**WORK REQUIRED:** Output range, inclusive: from the line containing "apply Hload. lia." to the line containing "The development follows". Restate those lines from the data below word for word and only those.

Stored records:

Context (lower : string → string) (open_read : string → except string)
        (pipe_capacity : N) (message_size : dict → N).

Local Abbreviation file_hits := (file_hits lower open_read).
Local Abbreviation scan_table := (scan_table lower open_read).
Local Abbreviation search_table := (search_table lower open_read).
Local Abbreviation process_files_chunk := (process_files_chunk lower open_read).
Local Abbreviation generic_worker := (generic_worker lower open_read).
Local Abbreviation pool_step := (pool_step lower open_read).
Local Abbreviation pool_run := (pool_run lower open_read).
Local Abbreviation run_analysis := (run_analysis lower open_read).
Local Abbreviation pipe_load := (pipe_load message_size).
Local Abbreviation can_exit := (can_exit pipe_capacity message_size).
Local Abbreviation backend_step :=
  (backend_step lower open_read pipe_capacity message_size).
Local Abbreviation backend_run :=
  (backend_run lower open_read pipe_capacity message_size).
Local Abbreviation run_analysis_backend :=
  (run_analysis_backend lower open_read pipe_capacity message_size).

Lemma pipe_load_app (q1 q2 : list dict) :
  pipe_load (q1 ++ q2) = (pipe_load q1 + pipe_load q2)%N.
Proof.
  unfold pipe_load. induction q1 as [|d q1 IH]; simpl; [done|].
  rewrite IH. lia.
Qed.

Lemma pipe_load_cons (d : dict) (q : list dict) :
  pipe_load (d :: q) = (message_size d + pipe_load q)%N.
Proof. done. Qed.

Lemma pipe_load_nil : pipe_load [] = 0%N.
Proof. done. Qed.

Lemma pipe_load_Permutation (q1 q2 : list dict) :
  q1 ≡ₚ q2 → pipe_load q1 = pipe_load q2.
Proof.
  unfold pipe_load. induction 1; simpl; [done|congruence|lia|congruence].
Qed.

(** ** Runs under a backend are runs of the pool *)

Lemma backend_step_pool (queue : queue_class) (keywords : list string)
    (s s' : pool) (ev : event) :
  backend_step queue keywords s ev s' → pool_step keywords s ev s'.
Proof. destruct 1; constructor. Qed.

Lemma backend_run_pool (queue : queue_class) (keywords : list string)
    (s s' : pool) (trace : list event) :
  backend_run queue keywords s trace s' → pool_run keywords s trace s'.
Proof.
  induction 1 as [s|s1 ev s2 evs s3 Hstep _ IH]; [constructor|].
  eapply run_step; [by eapply backend_step_pool|done].
Qed.

Lemma run_analysis_backend_run (file_list keywords : list string)
    (num_workers : Z) (mode : string) (trace : list event)
    (outcome : except dict) :
  run_analysis_backend file_list keywords num_workers mode trace outcome →
  run_analysis file_list keywords num_workers mode trace outcome.
Proof.
  destruct 1 as [e He|classes e Hc He|W Q name chunks trace q Hc Hchunks Hrun].
  - by apply run_unknown_mode.
  - by eapply run_bad_slice.
  - eapply run_joined; [done..|]. by eapply backend_run_pool.
Qed.

Lemma pool_run_threads (keywords : list string) (s s' : pool)
    (trace : list event) :
  pool_run keywords s trace s' → backend_run ThreadQueue keywords s trace s'.
Proof.
  induction 1 as [s|s1 ev s2 evs s3 Hstep _ IH]; [constructor|].
  eapply backend_next; [|done]. destruct Hstep; by constructor.
Qed.

Lemma run_analysis_threading (file_list keywords : list string)
    (num_workers : Z) (trace : list event) (outcome : except dict) :
  run_analysis file_list keywords num_workers "threading" trace outcome →
  run_analysis_backend file_list keywords num_workers "threading" trace outcome.
Proof.
  destruct 1 as [e He|classes e Hc He|classes chunks trace q Hc Hchunks Hrun].
  - by apply backend_unknown_mode.
  - by eapply backend_bad_slice.
  - eapply (backend_joined _ _ _ _ _ _ _ _ Thread ThreadQueue "Threading");
      [done..|]. by apply pool_run_threads.
Qed.

Lemma backend_run_app (queue : queue_class) (keywords : list string)
    (s1 s2 s3 : pool) (t1 t2 : list event) :
  backend_run queue keywords s1 t1 s2 → backend_run queue keywords s2 t2 s3 →
  backend_run queue keywords s1 (t1 ++ t2) s3.
Proof.
  induction 1 as [s|s1 ev s2 evs s2' Hstep Hrun IH]; intros Hrest; [done|].
  simpl. eapply backend_next; [done|]. by apply IH.
Qed.

(** ** What the pipe allows *)

Lemma backend_run_load (keywords : list string) (s s' : pool)
    (trace : list event) :
  backend_run ProcessQueue keywords s trace s' →
  (pipe_load (results_queue s) ≤ pipe_capacity)%N →
  (pipe_load (results_queue s') ≤ pipe_capacity)%N.
Proof.
  induction 1 as [s|s1 ev s2 evs s3 Hstep _ IH]; intros Hload; [done|].
  apply IH. destruct Hstep as [| rest pre chunk post q Hexit |]; simpl in *.
  - done.
  - unfold generic_worker, can_exit in *.
    rewrite pipe_load_app, pipe_load_cons, pipe_load_nil. lia.
  - done.
Qed.

Lemma backend_spawn_all (queue : queue_class) (keywords : list string)
    (chunks : list (list string)) :
  ∀ run q, backend_run queue keywords (Pool chunks run q)
             (replicate (length chunks) Spawned) (Pool [] (run ++ chunks) q).
Proof.
  induction chunks as [|c chunks IH]; intros run q; simpl.
  - rewrite app_nil_r. constructor.
  - eapply backend_next; [constructor|].
    replace (run ++ c :: chunks) with ((run ++ [c]) ++ chunks)
      by (by rewrite <- app_assoc).
    apply IH.
Qed.

Lemma backend_publish_all (queue : queue_class) (keywords : list string)
    (run : list (list string)) :
  ∀ q,
    (queue = ProcessQueue →
     (pipe_load q + pipe_load (map (λ c, process_files_chunk c keywords) run)
        ≤ pipe_capacity)%N) →
    backend_run queue keywords (Pool [] run q)
      (replicate (length run) Published)
      (Pool [] [] (q ++ map (λ c, process_files_chunk c keywords) run)).
Proof.
  induction run as [|c run IH]; intros q Hroom; simpl.
  - rewrite app_nil_r. constructor.
  - eapply backend_next.
    + apply (backend_publish _ _ _ _ queue keywords [] [] c run q).
      destruct queue; [done|]. specialize (Hroom eq_refl).
      rewrite map_cons, pipe_load_cons in Hroom. unfold can_exit. lia.
    + simpl.
      replace (q ++ process_files_chunk c keywords ::
                 map (λ c, process_files_chunk c keywords) run)
        with ((q ++ [process_files_chunk c keywords]) ++
                 map (λ c, process_files_chunk c keywords) run)
        by (by rewrite <- app_assoc).
      apply IH. intros ->. specialize (Hroom eq_refl).
      rewrite map_cons, pipe_load_cons in Hroom.
      rewrite pipe_load_app, pipe_load_cons, pipe_load_nil. lia.
Qed.

Lemma run_analysis_backend_crash_free (file_list keywords : list string)
    (num_workers : Z) (mode : string) (trace : list event)
    (outcome : except dict) :
  mode = "threading" ∨ mode = "multiprocessing" →
  Crashed ∉ trace →
  run_analysis_backend file_list keywords num_workers mode trace outcome →
  outcome = Return (search_table file_list keywords num_workers).
Proof.
  intros Hmode Hfree Hrun%run_analysis_backend_run.
  by eapply run_analysis_crash_free.
Qed.

(** The search completes, with the workers publishing in the order they
    were started, under "threading" always and under "multiprocessing"
    when the results of all the workers fit in the pipe together. *)
Lemma run_analysis_backend_in_order (file_list keywords : list string)
    (num_workers : Z) (mode : string) (chunks : list (list string)) :
  mode = "threading" ∨ mode = "multiprocessing" →
  make_chunks file_list num_workers = Return chunks →
  (mode = "multiprocessing" →
   (pipe_load (map (λ c, process_files_chunk c keywords) chunks)
      ≤ pipe_capacity)%N) →
  run_analysis_backend file_list keywords num_workers mode
    (in_order_trace num_workers)
    (Return (search_table file_list keywords num_workers)).
Proof.
  intros Hmode Hchunks Hroom.
  destruct (make_chunks_total file_list num_workers) as (chunks' & Hc' & Hlen).
  assert (chunks' = chunks) as -> by congruence.
  assert (∃ W Q name, select_backend mode = Return (W, Q, name) ∧
                      (Q = ProcessQueue → mode = "multiprocessing"))
    as (W & Q & name & Hsel & HQ).
  { destruct Hmode as [->| ->]; eexists _, _, _; split; done. }
  assert (run_analysis_backend file_list keywords num_workers mode
            (in_order_trace num_workers)
            (merge_results
               (drain (map (λ c, process_files_chunk c keywords) chunks) [])
               keywords)) as Hrun.
  { eapply backend_joined; [done..|]. unfold in_order_trace. rewrite <- Hlen.
    eapply backend_run_app; [apply backend_spawn_all|].
    apply (backend_publish_all Q keywords chunks []).
    intros HP. specialize (Hroom (HQ HP)). rewrite pipe_load_nil. lia. }
  pose proof (run_analysis_backend_crash_free _ _ _ _ _ _ Hmode
                (in_order_trace_crash_free num_workers) Hrun) as Heq.
  by rewrite Heq in Hrun.
Qed.

(** Under "multiprocessing" a run in which every worker publishes can only
    end if the results of all the workers fit in the pipe together. *)
Lemma multiprocessing_needs_room (file_list keywords : list string)
    (num_workers : Z) (chunks : list (list string)) (trace : list event)
    (outcome : except dict) :
  make_chunks file_list num_workers = Return chunks →
  Crashed ∉ trace →
  run_analysis_backend file_list keywords num_workers "multiprocessing"
                       trace outcome →
  (pipe_load (map (λ c, process_files_chunk c keywords) chunks)
     ≤ pipe_capacity)%N.
Proof.
  intros Hchunks Hfree Hrun.
  destruct Hrun as [e He|classes e Hc He|W Q name chunks' trace q Hsel Hc' Hrun].
  - done.
  - congruence.
  - assert (chunks' = chunks) as -> by congruence.
    assert (Q = ProcessQueue) as -> by (by injection Hsel).
    pose proof (backend_run_load _ _ _ _ Hrun) as Hload. simpl in Hload.
    apply backend_run_pool, pool_run_inv in Hrun
      as (pub & cr & Hq & Hpend & _ & Hcr).
    rewrite count_event_zero in Hcr by done.
    apply nil_length_inv in Hcr as ->.
    unfold pending in Hpend. simpl in Hq, Hpend. rewrite !app_nil_r in Hpend.
    subst q. rewrite (pipe_load_Permutation _ _ (fmap_Permutation _ _ _ Hpend)).
    apply Hload. lia.
Qed.

(** When a search ends under both models with every worker publishing,
    the two outcomes are the same. *)
Lemma backends_agree (file_list keywords : list string) (num_workers : Z)
    (trace1 trace2 : list event) (outcome1 outcome2 : except dict) :
  Crashed ∉ trace1 → Crashed ∉ trace2 →
  run_analysis_backend file_list keywords num_workers "threading"
                       trace1 outcome1 →
  run_analysis_backend file_list keywords num_workers "multiprocessing"
                       trace2 outcome2 →
  outcome1 = outcome2.
Proof.
  intros Hf1 Hf2 Hrun1 Hrun2.
  apply run_analysis_backend_crash_free in Hrun1; [|auto|done].
  apply run_analysis_backend_crash_free in Hrun2; [|auto|done].
  congruence.
Qed.
(** * IDAMetrics_static: a shallow embedding of the metrics engine

    The development follows [IDAMetrics_static.py]: the control-flow
    builder of [Metrics_function.start_analysis], the basic-block
    partitioner [get_bbls], the node-graph builder [make_graph], the metric
    calculators and the module-level aggregation of [Metrics].

    Conventions of the embedding.
    - Addresses are integers.  The script stores [hex(ea)] strings in edges,
      blocks and usage lists and reads them back with [int(s, 16)]; [hex] is
      injective, so both conversions are the identity here.
    - A Python [dict] is an association list in insertion order with unique
      keys; a Python [set] is a duplicate-free list in insertion order.
    - The disassembler database (flags, operands, cross references, function
      attributes) is the record [database]; the [idc]/[idautils] calls of
      the script are read from it.
    - Mutation of [self] and of the module-wide [global_vars_dict] is
      explicit state; a raised exception keeps the state reached so far. *)

From Stdlib Require Import ZArith List String Ascii Bool Lia QArith.
Import ListNotations.

Set Primitive Projections.
Set Implicit Arguments.

Local Open Scope string_scope.
Local Open Scope list_scope.
Local Open Scope Z_scope.

(** ** Python values *)

Class EqDec (K : Type) := eq_dec : forall x y : K, {x = y} + {x <> y}.

#[export] Instance EqDec_Z : EqDec Z := Z.eq_dec.
#[export] Instance EqDec_string : EqDec string := string_dec.
#[export] Instance EqDec_prod {A B} `{EqDec A} `{EqDec B} : EqDec (A * B).
Proof. intros [a b] [c d]. destruct (eq_dec a c), (eq_dec b d); [left | right ..]; congruence. Defined.

Definition eqb {K} `{EqDec K} (x y : K) : bool := if eq_dec x y then true else false.

Section Containers.
Context {K : Type} `{EqDec K}.

(** [x in s] for a list or a set. *)
Definition py_in (x : K) (s : list K) : bool := existsb (eqb x) s.

(** [s.add(x)] *)
Definition set_add (x : K) (s : list K) : list K :=
  if py_in x s then s else s ++ [x].

(** [s.update(xs)] *)
Definition set_update (s xs : list K) : list K :=
  fold_left (fun acc x => set_add x acc) xs s.

Context {V : Type}.

Definition dict := list (K * V).

(** [d.get(k, None)] *)
Fixpoint dict_get (k : K) (d : list (K * V)) : option V :=
  match d with
  | [] => None
  | (k', v) :: d' => if eqb k k' then Some v else dict_get k d'
  end.

(** [d[k] = v]: an existing key keeps its position. *)
Fixpoint dict_set (k : K) (v : V) (d : list (K * V)) : list (K * V) :=
  match d with
  | [] => [(k, v)]
  | (k', v') :: d' =>
      if eqb k k' then (k', v) :: d' else (k', v') :: dict_set k v d'
  end.

(** [del d[k]] for a key known to be present; absent keys leave [d] as is
    (every caller tests [k in d] first). *)
Definition dict_del (k : K) (d : list (K * V)) : list (K * V) :=
  filter (fun kv => negb (eqb k (fst kv))) d.

(** [k in d] *)
Definition dict_mem (k : K) (d : list (K * V)) : bool := py_in k (map fst d).

Definition dict_keys (d : list (K * V)) : list K := map fst d.
End Containers.

(** [d.setdefault(k, []).append(x)] *)
Definition dict_append {K} `{EqDec K} {A} (k : K) (x : A) (d : list (K * list A)) : list (K * list A) :=
  match dict_get k d with
  | Some l => dict_set k (l ++ [x]) d
  | None => dict_set k [x] d
  end.

(** [d[k] = d.get(k, 0) + 1] *)
Definition dict_incr {K} `{EqDec K} (k : K) (d : list (K * Z)) : list (K * Z) :=
  match dict_get k d with
  | Some n => dict_set k (n + 1) d
  | None => dict_set k 1 d
  end.

Definition len {A} (l : list A) : Z := Z.of_nat (List.length l).

(** *** Strings *)

(** [sub in s] *)
Fixpoint str_contains (sub s : string) : bool :=
  String.prefix sub s ||
  match s with
  | EmptyString => false
  | String _ s' => str_contains sub s'
  end.

(** [s.startswith(p)] *)
Definition startswith (s p : string) : bool := String.prefix p s.

(** [s.count(c)] for a one-character [c] *)
Fixpoint str_count (c : ascii) (s : string) : Z :=
  match s with
  | EmptyString => 0
  | String a s' => (if Ascii.eqb a c then 1 else 0) + str_count c s'
  end.

(** [s.replace(c, "")] for a one-character [c] *)
Fixpoint str_remove (c : ascii) (s : string) : string :=
  match s with
  | EmptyString => EmptyString
  | String a s' => if Ascii.eqb a c then str_remove c s' else String a (str_remove c s')
  end.

(** [s.replace(sub, "")] for a non-empty [sub]: the occurrences are removed
    from left to right; [skip] counts the characters of an occurrence still
    to drop. *)
Fixpoint str_remove_sub_from (sub : string) (skip : nat) (s : string) : string :=
  match s with
  | EmptyString => EmptyString
  | String a s' =>
      match skip with
      | S k => str_remove_sub_from sub k s'
      | O =>
          if String.prefix sub s
          then str_remove_sub_from sub (Nat.pred (String.length sub)) s'
          else String a (str_remove_sub_from sub 0 s')
      end
  end.
Definition str_remove_sub (sub s : string) : string := str_remove_sub_from sub 0 s.

(** [s.find(c)]: the first index of [c], or -1. *)
Fixpoint str_find (c : ascii) (s : string) : Z :=
  match s with
  | EmptyString => -1
  | String a s' =>
      if Ascii.eqb a c then 0
      else let r := str_find c s' in if r <? 0 then -1 else r + 1
  end.

(** [s.rfind(c)]: the last index of [c], or -1. *)
Fixpoint str_rfind (c : ascii) (s : string) : Z :=
  match s with
  | EmptyString => -1
  | String a s' =>
      let r := str_rfind c s' in
      if 0 <=? r then r + 1 else if Ascii.eqb a c then 0 else -1
  end.

(** [s[a:b]] with Python's treatment of negative and out-of-range bounds. *)
Definition str_slice (s : string) (a b : Z) : string :=
  let n := Z.of_nat (String.length s) in
  let norm i := if i <? 0 then Z.max 0 (i + n) else Z.min i n in
  let a' := norm a in
  let b' := norm b in
  if a' <? b' then String.substring (Z.to_nat a') (Z.to_nat (b' - a')) s else "".

Definition hex_digit (c : ascii) : option Z :=
  let n := Z.of_nat (nat_of_ascii c) in
  if (48 <=? n) && (n <=? 57) then Some (n - 48)
  else if (65 <=? n) && (n <=? 70) then Some (n - 55)
  else if (97 <=? n) && (n <=? 102) then Some (n - 87)
  else None.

**RESPONSE TO THIS TASK:**
    apply Hload. lia.
Qed.

(** When a search ends under both models with every worker publishing,
    the two outcomes are the same. *)
Lemma backends_agree (file_list keywords : list string) (num_workers : Z)
    (trace1 trace2 : list event) (outcome1 outcome2 : except dict) :
  Crashed ∉ trace1 → Crashed ∉ trace2 →
  run_analysis_backend file_list keywords num_workers "threading"
                       trace1 outcome1 →
  run_analysis_backend file_list keywords num_workers "multiprocessing"
                       trace2 outcome2 →
  outcome1 = outcome2.
Proof.
  intros Hf1 Hf2 Hrun1 Hrun2.
  apply run_analysis_backend_crash_free in Hrun1; [|auto|done].
  apply run_analysis_backend_crash_free in Hrun2; [|auto|done].
  congruence.
Qed.
(** * IDAMetrics_static: a shallow embedding of the metrics engine

    The development follows [IDAMetrics_static.py]: the control-flow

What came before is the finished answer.